**Exercise brief**
Please copy out the entries below exactly, beginning with the line that contains "destruct res as [r|[]]." and ending with the line that contains "cancellable o = true ->", and include nothing outside that span.

**Supplied records**

Lemma full_generation_is_solved_witness :
  ∃ st' g',
    generateMaze false (blankGrid 3 3)
      (replay (replicate 18 0%nat) [2; 0; 0; 2]%nat) = Returned true st' g' ∧
    ∃ r, solveMaze st' = SolveReturned r ∧ found r = true.
Proof.
  assert (∃ st' g',
            generateMaze false (blankGrid 3 3)
              (replay (replicate 18 0%nat) [2; 0; 0; 2]%nat)
            = Returned true st' g') as (st' & g' & Hgen).
  { eexists _, _. vm_compute. reflexivity. }
  exists st', g'. split; [exact Hgen|].
  destruct (full_generation_is_solved (blankGrid 3 3)
              (replay (replicate 18 0%nat) [2; 0; 0; 2]%nat) true st' g')
    with (7 := Hgen) as (_ & s & e & r & _ & _ & _ & Hsolve & Hfound & _).
  - repeat split; try reflexivity; try (simpl; lia). repeat constructor.
  - simpl; lia.
  - simpl; lia.
  - reflexivity.
  - reflexivity.
  - reflexivity.
  - exists r. split; [exact Hsolve|exact Hfound].
Defined.
Lemma orderStatusUpdate_cancel now id s o s' res :
  List.find (fun o' => streq (o_id o') id) (Orders s) = Some o ->
  handleCancellation now o s = (s', res) ->
  run (orderStatusUpdate now id "Cancelled") s
  = match res with
    | inl r => (s', r)
    | inr _ =>
        (set_Orders (update_first (saved (with_orderStatus "Cancelled" o))) s',
         mkResponse 200 "Order status updated successfully"
           (Some (with_orderStatus "Cancelled" o))
           (option_map walletInfo (Wallets s' !! o_userId o)))
    end.
Proof.
  intros Hf Hc. unfold orderStatusUpdate, run.
  pass s.
  rewrite (bind_inr _ _ s s (Some o))
    by (unfold Order_findById, gets; now rewrite Hf).
  pass s.
  destruct res as [r|[]].
  - now rewrite (bind_inl _ _ s s' r) by exact Hc.
  - rewrite (bind_inr _ _ s s' tt) by exact Hc.
    reflexivity.
Qed.

(** The effect of a cancellation request that passes the guard. *)
Lemma cancel_effect now id s o :
  List.find (fun o' => streq (o_id o') id) (Orders s) = Some o ->
  cancellable o = true ->
  let res := run (orderStatusUpdate now id "Cancelled") s in
  r_status (snd res) = 200%Z
  /\ List.find (fun o' => streq (o_id o') id) (Orders (fst res))
     = Some (with_orderStatus "Cancelled" o)
  /\ (forall pid vid,
        stockOf (fst res) pid vid
        = option_map (fun q => (q + orderedQuantity pid vid (o_products o))%Z)
            (stockOf s pid vid))
  /\ Wallets (fst res)
     = (if gatewayPaid o
        then <[o_userId o := refunded (Wallets s !! o_userId o)
                               (oid_of (next_oid s)) o now]> (Wallets s)
        else Wallets s).
Proof.
  intros Hf Hc.
  destruct (handleCancellation_ok now o s Hc)
    as (s' & Hrun & _ & _ & Ho & Hst & Hw & _).
  cbn zeta. rewrite (orderStatusUpdate_cancel now id s o s' _ Hf Hrun).
  cbn [fst snd r_status]. split; [reflexivity|]. split.
  - cbn [Orders set_Orders]. rewrite Ho. now apply (find_saved id o).
  - split; [exact Hst | exact Hw].
Qed.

**Result of the task**
  destruct res as [r|[]].
  - now rewrite (bind_inl _ _ s s' r) by exact Hc.
  - rewrite (bind_inr _ _ s s' tt) by exact Hc.
    reflexivity.
Qed.

(** The effect of a cancellation request that passes the guard. *)
Lemma cancel_effect now id s o :
  List.find (fun o' => streq (o_id o') id) (Orders s) = Some o ->
  cancellable o = true ->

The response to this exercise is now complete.